◆ Exercise
Every line below containing the word "munfold" should be found and copied.

◆ Input for this task
Lemma snapshot_finalize_open_witness :
  exists s' o, finalize (F := demo_format) demo_merged3 = (Ok tt, s') /\
    Snapshot_open (F := demo_format) (sn_serialised s') = Ok o /\ sn_files o = sn_files demo_compacted /\
    forall p x v, sn_holds o p x v <-> sn_holds demo_compacted p x v.
Proof.
  assert (Forall (fun c => call_ok 100 c = true) demo_calls3) as Hok by repeat constructor.
  assert (fst (merge_from demo_calls3 demo_snapshot) = Ok tt) as Hr by (vm_compute; reflexivity).
  destruct (demo_sinv demo_calls3 Hok eq_refl Hr) as (t & Hs & Ht).
  change (40 + 200 * Z.of_nat (length demo_calls3)) with 1040 in Ht.
  assert (no_zero_block demo_merged3) as Hz
    by (apply no_zero_block_check; [apply (si_sorted _ _ _ _ Hs)|vm_compute; reflexivity]).
  destruct (compact_ok 40 100 t demo_merged3 Hs ltac:(unfold ADDR_LIMIT; lia) Hz) as (s1 & E & t1 & Hs1 & Ht1 & _).
  assert (s1 = demo_compacted) as -> by (unfold demo_compacted; by rewrite E).
  assert (0 <= hd_from (sn_header demo_compacted) < 2 ^ 64 * 10 ^ 9) as Hfrom
    by (split; vm_compute; [discriminate|reflexivity]).
  assert (0 <= hd_to (sn_header demo_compacted) < 2 ^ 64 * 10 ^ 9) as Hto
    by (split; vm_compute; [discriminate|reflexivity]).
  destruct (snapshot_finalize_open (F := demo_format) (L := table_format_laws (sn_files demo_compacted))
    100 t1 demo_merged3 demo_compacted E Hs1 ltac:(unfold ADDR_LIMIT; lia) eq_refl Hfrom Hto)
    as (s' & o & E1 & E2 & _ & _ & E3 & _ & Hh).
  exact (ex_intro _ s' (ex_intro _ o (conj E1 (conj E2 (conj E3 Hh))))).
Defined.

(** ** Where replay goes wrong *)

(** The first write of a file in a new snapshot. *)
Lemma write_data_first h offset buf f :
  0 < zlen buf < 2 ^ 60 ->
  exists fl, write_data offset buf (mk_wstate [(h, USIZE_MAX)] [] f) =
    (Ok tt, mk_wstate fl [(offset, mk_Block h (zlen buf))] (write_all_at f buf h)).
Proof.
  intros Hn. assert (allocate (zlen buf) None [(h, USIZE_MAX)] =
    (Ok (mk_Block h (zlen buf)), snd (allocate (zlen buf) None [(h, USIZE_MAX)]))) as Ha.
  { unfold allocate, find_free. cbn [List.find snd].
    by replace (zlen buf <=? USIZE_MAX) with true by (unfold USIZE_MAX; lia). }
  exists (snd (allocate (zlen buf) None [(h, USIZE_MAX)])).
  transitivity ((block ← w_alloc (zlen buf) None; _ ← w_write buf (location block); w_insert offset block)
    (mk_wstate [(h, USIZE_MAX)] [] f)); [reflexivity|].
  unfold w_alloc, w_write, w_insert. munfold. cbn [w_free w_data w_file]. by rewrite Ha.
Qed.

Lemma merge_first_write {F : SnapFormat} f now now' p offset buf :
  0 <= offset < 2 ^ 60 -> 0 < zlen buf < 2 ^ 60 ->
  exists fl, merge_from [write p offset buf] (Snapshot_new f now now') =
    (Ok tt, mk_Snapshot (mk_Header ST_Forward 0 now now' 0)
      [(p, set_blocks opened_file (Some [(offset, mk_Block snap_header_size (zlen buf))]))]
      (write_all_at f buf snap_header_size) fl).
Proof.
  intros Ho Hn. destruct (write_data_first snap_header_size offset buf f Hn) as (fl & Hw). exists fl.
  cbn [merge_from merge_call]. munfold. rewrite u64_small by lia. unfold encode_write.
  cbn [Snapshot_new sn_files sn_free_list sn_serialised sn_header get_or_open bt_get].
  change (f_blocks opened_file) with (Some DataList_new). unfold DataList_new. by rewrite Hw.
Qed.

◆ Reply to the task
  unfold w_alloc, w_write, w_insert. munfold. cbn [w_free w_data w_file]. by rewrite Ha.
  cbn [merge_from merge_call]. munfold. rewrite u64_small by lia. unfold encode_write.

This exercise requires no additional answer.